7 de novembro de 2011

Gaian e o Exército de Anjos - parte 1: A Autópsia

O dia está chegando ao fim para Doutora Isabela Meyer, conhecida como a melhor da cidade em sua atividade. Ela é tanatologista*, profissional que examina cadáveres em busca das causas de suas mortes. Para os leigos, ela era apenas a “médica legista”.

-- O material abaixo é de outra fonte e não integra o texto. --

(** The changes rendered for a list the cache has without interfaces. *)
Lemma commit_priv_ok h' base' ls' :
  wf h' base' ls' → same_data h1 h' → (∀ x, x ∈ ls' → x ∈ bls ∨ x ∈ hls) →
  (∀ id d, desc_base h' base' id = Some d → desc_txn h base head id = Some d) →
  priv_inv h1 base hls h' → priv_ok h' base'.
Proof.
  intros Hw' Hsd Hnew Hdesc [Hfrom Hpn] id x Hx Hr Hi. pose proof Hinv as [Hb Hh Hdisj Hk _ _ _].
  pose proof (proj1 (wf_byID _ _ _ Hw' _ _) Hx) as [Hxl Hxid].
  pose proof Hsame as [D R I F].
  assert (x ∈ bls ++ hls ∧ ∀ l, l ∈ hls → l ∈ bls ++ hls) as [Hx1 Hl1]
    by (split; [apply elem_of_app; by apply Hnew|intros; apply elem_of_app; by right]).
  rewrite (sd_rules _ _ Hsd), R in Hr by done. rewrite (sd_id _ _ Hsd), I in Hxid by done.
  assert (∀ a, good_acl h x a → good_acl h' x a) as Hgood.
  { intros a. unfold good_acl. by rewrite (sd_rules _ _ Hsd), R, (sd_id _ _ Hsd), I by done. }
  assert (desc_txn h base head id = Some (rules_of h x, ifs_of h' x)) as Hd.
  { apply Hdesc, desc_base_Some. exists x. by rewrite (sd_rules _ _ Hsd), R by done. }
  assert (∀ l, l ∈ hls → byID base !! id_of h l = Some x → good_acl h x (priv_of h1 l)) as Hcopy.
  { intros l Hl Hlb. specialize (Hk l Hl). rewrite Hlb in Hk. pose proof (proj1 (wf_byID _ _ _ Hb _ _) Hlb) as [_ Hlid].
    apply (desc_txn_Some _ _ _ _ _ _ _ Hinv) in Hd as [(l' & Hl' & Hid' & _ & Hifs)|(b & Hn & _)].
    - assert (l' = l) as -> by (apply (id_unique h head hls); [done..|congruence]).
      destruct (head_priv l Hl) as (acl & ? & ? & ?); [congruence|congruence|]. exists acl. split_and!; congruence.
    - exfalso. assert (byID head !! id = Some l) as E by (apply (wf_byID _ _ _ Hh); split; [done|congruence]). congruence. }
  apply Hgood. destruct (Hnew x Hxl) as [Hxb|Hxh].
  - assert (byID base !! id = Some x) as Ex by (by apply (wf_byID _ _ _ Hb)).
    destruct (decide (ifs_of h x = ∅)) as [He|He].
    + apply (desc_txn_Some _ _ _ _ _ _ _ Hinv) in Hd as [(l & Hl & Hlid & _ & Hifs)|(b & _ & Eb & _ & _ & _ & Hifs)]; [|congruence].
      rewrite (Hpn l x); [by apply Hcopy; [|rewrite Hlid]|done|by rewrite I, Hlid by auto|by rewrite F, Hifs by auto|by rewrite F].
    + destruct (Hfrom x) as [->|(l & Hl & Hlb & ->)]; [|rewrite I in Hlb by auto; by apply Hcopy].
      rewrite Hbase by done. destruct Hok as (_ & _ & Hp). by eapply Hp.
  - destruct (Hfrom x) as [->|(l & Hl & Hlb & ->)]; [|rewrite I in Hlb by auto; by apply Hcopy].
    apply (desc_txn_Some _ _ _ _ _ _ _ Hinv) in Hd as [(l & Hl & Hlid & _ & Hifs)|(b & Hn & _)].
    + assert (l = x) as -> by (apply (id_unique h head hls); [done..|congruence]). apply head_priv; [done|congruence|done].
    + assert (byID head !! id = Some x) as E by (by apply (wf_byID _ _ _ Hh)). congruence.
Qed.

Lemma commit_direction :
  ∃ h' base' ls', commit h1 head base = Some (h', base') ∧ wf h' base' ls' ∧ dir_ok dir h' base' acls' ∧
    (∀ x, x ∈ ls' → x ∈ bls ∨ x ∈ hls) ∧ (∀ l, l ∉ bls → l ∉ hls → h' !! l = h1 !! l) ∧
    (∀ i, rules_of h' <$> byInterface base' !! i = view h base head i) ∧
    (∀ id, is_Some (byID base' !! id) → ∃ s, id = id_text dir s ∧ s ∈ allocated).
Proof.
  pose proof (txn_inv_same_on _ _ _ _ _ _ _ _ Hsame Hinv) as Hinv1.
  destruct (commit_spec dir h1 base head bls hls allocated Hinv1)
    as (h' & base' & ls' & Hc & Hw & Hsd & Hnew & _ & Hv & Hid & Hf & Hpi & _).
  destruct (commit_desc dir h1 base head bls hls allocated h' base' ls' Hinv1 Hw Hsd Hnew Hv) as [Hd1 Hd2].
  assert (∀ id d, desc_base h' base' id = Some d → desc_txn h base head id = Some d) as Hfwd.
  { intros id d Hd. rewrite <-(desc_txn_same_on dir h h1 base head bls hls allocated) by done. by apply Hd1. }
  exists h', base', ls'. split_and!; [done|done| |done|done| |].
  - split_and!.
    + intros id r ifs Hd. apply Hinst. by apply Hfwd.
    + intros s Hs. destruct (Hclosed s Hs) as [[r ifs] Hd].
      assert (ifs ≠ ∅) as Hne.
      { intros ->. pose proof (Hinst _ _ _ Hd) as Hn. unfold acl_ok in Hn. rewrite decide_True in Hn by (by right).
        rewrite Hn in Hs. by destruct Hs. }
      rewrite <-(desc_txn_same_on dir h h1 base head bls hls allocated) in Hd by done. rewrite (Hd2 _ _ _ Hd Hne). eauto.
    + by eapply commit_priv_ok.
  - intros i. by rewrite Hv, (view_same_on dir h h1 base head bls hls allocated).
  - intros id [?|?]%Hid; apply (ti_alloc _ _ _ _ _ _ _ Hinv); auto.
Qed.
End commit_direction.

Lemma dir_ok_frame dir h h' base ls acls :
  wf h base ls → (∀ l, l ∈ ls → h' !! l = h !! l) → dir_ok dir h base acls → dir_ok dir h' base acls.
Proof.
  intros Hw Hf (Hi & Hc & Hp).
  assert (∀ id b, byID base !! id = Some b → h' !! b = h !! b) as Hb.
  { intros id b [? _]%(wf_byID _ _ _ Hw). by apply Hf. }
  assert (∀ id, desc_base h' base id = desc_base h base id) as Hd.
  { intros id. unfold desc_base, list_desc, rules_of, ifs_of. destruct (byID base !! id) as [b|] eqn:E; [|done].
    simpl. by rewrite (Hb id b E). }
  split_and!.
  - intros id r ifs. rewrite Hd. apply Hi.
  - intros s. rewrite Hd. apply Hc.
  - intros id b E. unfold good_acl, rules_of, ifs_of, priv_of, id_of. rewrite (Hb id b E). by apply (Hp id b E).
Qed.

(** ** The whole commit *)

(** The cache is well-formed and VPP has exactly its lists. *)
Definition acl_consistent (h : heap) (crc : ContivRuleCache) (acls : gmap string Acl) : Prop :=
  cache_good h crc ∧ dir_ok Ingress h (crc_ingress crc) acls ∧ dir_ok Egress h (crc_egress crc) acls ∧ contiv_only acls.

(** What VPP applies to the traffic of an interface. *)
Definition vpp_view (acls : gmap string Acl) (i : string) : list (list AclRule) * list (list AclRule) :=
  (vpp_acl_rules acls Ingress i, vpp_acl_rules acls Egress i).

Definition rendered_view (v : rules_view) : list (list AclRule) * list (list AclRule) := (rendered v.1, rendered v.2).

Lemma consistent_view h crc acls i : acl_consistent h crc acls → vpp_view acls i = rendered_view (cache_view h crc i).
Proof.
  intros ((blsI & blsE & HwI & HwE & _) & (HiI & HcI & _) & (HiE & HcE & _) & Ho).
  unfold vpp_view, rendered_view, cache_view; simpl. f_equal.
  - apply (vpp_acl_rules_spec _ _ acls HiI HiE HcI HcE Ho Ingress (λ i, rules_of h <$> byInterface (crc_ingress crc) !! i)).
    by eapply wf_describes.
  - apply (vpp_acl_rules_spec _ _ acls HiI HiE HcI HcE Ho Egress (λ i, rules_of h <$> byInterface (crc_egress crc) !! i)).
    by eapply wf_describes.
Qed.

Section send.
Context `{RangeOracle} {A : Type} `{!AclAgent A} `{!AclAgentLaws A}.
Context (h : heap) (crc : ContivRuleCache) (crct : ContivRuleCacheTxn) (blsI hlsI blsE hlsE : list positive)
  (agent : A).
Hypothesis Hgood : txn_good h crc crct blsI hlsI blsE hlsE.
Hypothesis Hsync : txn_synced h crc hlsI hlsE.
Hypothesis HokI : dir_ok Ingress h (crc_ingress crc) (agent_acls agent).
Hypothesis HokE : dir_ok Egress h (crc_egress crc) (agent_acls agent).
Hypothesis Honly : contiv_only (agent_acls agent).

Abbreviation csI := (dir_changes h (crc_ingress crc) hlsI).
Abbreviation csE := (dir_changes h (crc_egress crc) hlsE).

Lemma txn_cache_good : cache_good h crc.
Proof.
  destruct Hgood as [Hin Heg Hd]. exists blsI, blsE. split_and!; [apply Hin|apply Heg| | |].
  - intros l Hl. by apply Hd; left.
  - intros id ?. apply (ti_alloc _ _ _ _ _ _ _ Hin). by left.
  - intros id ?. apply (ti_alloc _ _ _ _ _ _ _ Heg). by left.
Qed.

Lemma changes_filtered :
  ∃ ingress egress, Txn_Changes h crc crct = Some (ingress, egress) ∧
    filterEmpty h ingress = Some csI ∧ filterEmpty h egress = Some csE.
Proof.
  destruct Hgood as [Hin Heg Hd]. unfold Txn_Changes.
  rewrite (getChanges_spec h (crc_ingress crc) (crct_ingress crct) blsI hlsI) by apply Hin. cbn [mbind option_bind].
  rewrite (getChanges_spec h (crc_egress crc) (crct_egress crct) blsE hlsE) by apply Heg. cbn [mbind option_bind].
  eexists _, _. split; [done|].
  split; (rewrite filterEmpty_spec; [done|]); intros c (l & Hl & Hc)%list_elem_of_omap; rewrite (change_of_List _ _ _ _ Hc).
  - by apply (wf_heap _ _ _ (ti_head _ _ _ _ _ _ _ Hin)).
  - by apply (wf_heap _ _ _ (ti_head _ _ _ _ _ _ _ Heg)).
Qed.

(** The ACLs after the transaction show the rules of the transaction. *)
Lemma sent_view opsI opsE i :
  Forall2 (op_ok Ingress h) csI opsI → Forall2 (op_ok Egress h) csE opsE →
  let acls := apply_ops (agent_acls agent) (opsI ++ opsE) in
  installed Ingress (desc_txn h (crc_ingress crc) (crct_ingress crct)) acls ∧
  closed_dir Ingress (desc_txn h (crc_ingress crc) (crct_ingress crct)) acls ∧
  installed Egress (desc_txn h (crc_egress crc) (crct_egress crct)) acls ∧
  closed_dir Egress (desc_txn h (crc_egress crc) (crct_egress crct)) acls ∧
  contiv_only acls ∧ vpp_view acls i = rendered_view (txn_view h crc crct i).
Proof.
  intros HopI HopE acls. destruct Hgood as [Hin Heg Hd]. destruct Hsync as [HsI HsE].
  destruct (render_installed Ingress h _ _ _ _ _ _ Hin HokI opsI HopI) as (HiI & HcI & HnI).
  set (acls1 := apply_ops (agent_acls agent) opsI) in *.
  assert (∀ s, acls1 !! id_text Egress s = agent_acls agent !! id_text Egress s) as HE1.
  { intros s. destruct (HnI (id_text Egress s)) as [?|[s' Heq%id_text_dir]]; done. }
  assert (dir_ok Egress h (crc_egress crc) acls1) as HokE1.
  { destruct HokE as (Hi & Hc & Hp). split_and!; [| |done].
    - intros id r ifs Hid. pose proof Hid as (b & Hb & _)%desc_base_Some.
      destruct (ti_alloc _ _ _ _ _ _ _ Heg id) as (s & -> & _); [left; eauto|]. rewrite HE1. by apply Hi.
    - intros s. rewrite HE1. apply Hc. }
  destruct (render_installed Egress h _ _ _ _ _ _ Heg HokE1 opsE HopE) as (HiE & HcE & HnE).
  assert (acls = apply_ops acls1 opsE) as -> by (unfold acls, acls1, apply_ops; by rewrite foldl_app).
  assert (∀ s, apply_ops acls1 opsE !! id_text Ingress s = acls1 !! id_text Ingress s) as HI1.
  { intros s. destruct (HnE (id_text Ingress s)) as [?|[s' Heq%id_text_dir]]; done. }
  assert (installed Ingress (desc_txn h (crc_ingress crc) (crct_ingress crct)) (apply_ops acls1 opsE)) as HiI'.
  { intros id r ifs Hid. destruct (ti_alloc _ _ _ _ _ _ _ Hin id) as (s & -> & _); [|rewrite HI1; by apply HiI].
    unfold desc_txn in Hid. destruct (byID (crct_ingress crct) !! id); [right; eauto|left].
    apply desc_base_Some in Hid as (b & ? & _). eauto. }
  assert (closed_dir Ingress (desc_txn h (crc_ingress crc) (crct_ingress crct)) (apply_ops acls1 opsE)) as HcI'.
  { intros s. rewrite HI1. apply HcI. }
  assert (contiv_only (apply_ops acls1 opsE)) as Ho'.
  { intros name. destruct (HnE name) as [->|]; [|eauto]. destruct (HnI name) as [->|]; [apply Honly|eauto]. }
  split_and!; [done..|]. unfold vpp_view, rendered_view, txn_view; simpl. f_equal.
  - apply (vpp_acl_rules_spec _ _ _ HiI' HiE HcI' HcE Ho' Ingress (view h (crc_ingress crc) (crct_ingress crct))).
    by eapply txn_describes.
  - apply (vpp_acl_rules_spec _ _ _ HiI' HiE HcI' HcE Ho' Egress (view h (crc_egress crc) (crct_egress crct))).
    by eapply txn_describes.
Qed.
(** What the rendering leaves in the heap for one direction. *)
Definition rendered_heap (cs : list TxnChange) (bls hls : list positive) (h1 : heap) : Prop :=
  same_on (bls ++ hls) h h1 ∧ (∀ b, b ∈ bls → priv_of h1 b = priv_of h b) ∧
  (∀ l, l ∈ hls → l ∉ change_List <$> cs → priv_of h1 l = priv_of h l) ∧
  (∀ c, c ∈ cs → ifs_of h (change_List c) ≠ ∅ → good_acl h (change_List c) (priv_of h1 (change_List c))).

Lemma rendered_heap_frame cs bls hls h1 h2 :
  (∀ c, c ∈ cs → change_List c ∈ hls) → (∀ l, l ∈ bls ∨ l ∈ hls → h2 !! l = h1 !! l) →
  rendered_heap cs bls hls h1 → rendered_heap cs bls hls h2.
Proof.
  intros Hcs Hf ([D R I F] & Hb & Hu & Hg).
  assert (∀ l, l ∈ bls ++ hls → h2 !! l = h1 !! l) as Hf' by (intros l ?%elem_of_app; by apply Hf).
  split_and!; [split|..]; unfold rules_of, id_of, ifs_of, priv_of.
  - intros l Hl. rewrite Hf' by done. by apply D.
  - intros l Hl. rewrite Hf' by done. by apply R.
  - intros l Hl. rewrite Hf' by done. by apply I.
  - intros l Hl. rewrite Hf' by done. by apply F.
  - intros b Hbb. rewrite Hf by auto. by apply Hb.
  - intros l Hl ?. rewrite Hf by auto. by apply Hu.
  - intros c Hc ?. rewrite Hf by (right; by apply Hcs). by apply Hg.
Qed.

Lemma same_lists_rendered cs bls hls h1 h2 :
  (∀ l, l ∈ bls ∨ l ∈ hls → is_Some (h !! l)) → same_lists h h1 → same_lists h1 h2 →
  (∀ l, l ∈ bls ∨ l ∈ hls → priv_of h1 l = priv_of h l) → (∀ x, x ∉ change_List <$> cs → h2 !! x = h1 !! x) →
  (∀ b, b ∈ bls → b ∉ change_List <$> cs) →
  (∀ c, c ∈ cs → ifs_of h (change_List c) ≠ ∅ → good_acl h (change_List c) (priv_of h2 (change_List c))) →
  rendered_heap cs bls hls h2.
Proof.
  intros Hd S1 S2 Hp Hf Hb Hg. assert (same_lists h h2) as [[D R I] F] by (by etrans).
  split_and!; [split; [|done..]|..|done].
  - intros l ?%elem_of_app. apply D. by apply Hd.
  - intros b Hbb. unfold priv_of. rewrite Hf by auto. apply Hp. by left.
  - intros l Hl Hn. unfold priv_of. rewrite Hf by done. apply Hp. by right.
Qed.

Lemma dir_changes_hls base hls c : c ∈ dir_changes h base hls → change_List c ∈ hls.
Proof. by intros (? & _)%elem_of_dir_changes. Qed.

Hoje o dia tinha sido atípico, poucos casos para serem resolvidos. Normalmente a correria era grande, muito tumulto se passa pelo I.M.L* de Osasco onde ela trabalha - em parte por sua fama de eficiência, em outra pelo grande número de acidentes trágicos que acontecem diariamente. Raramente aparecem casos simples que logo são encaminhados para outros médicos que também atuam em sua área.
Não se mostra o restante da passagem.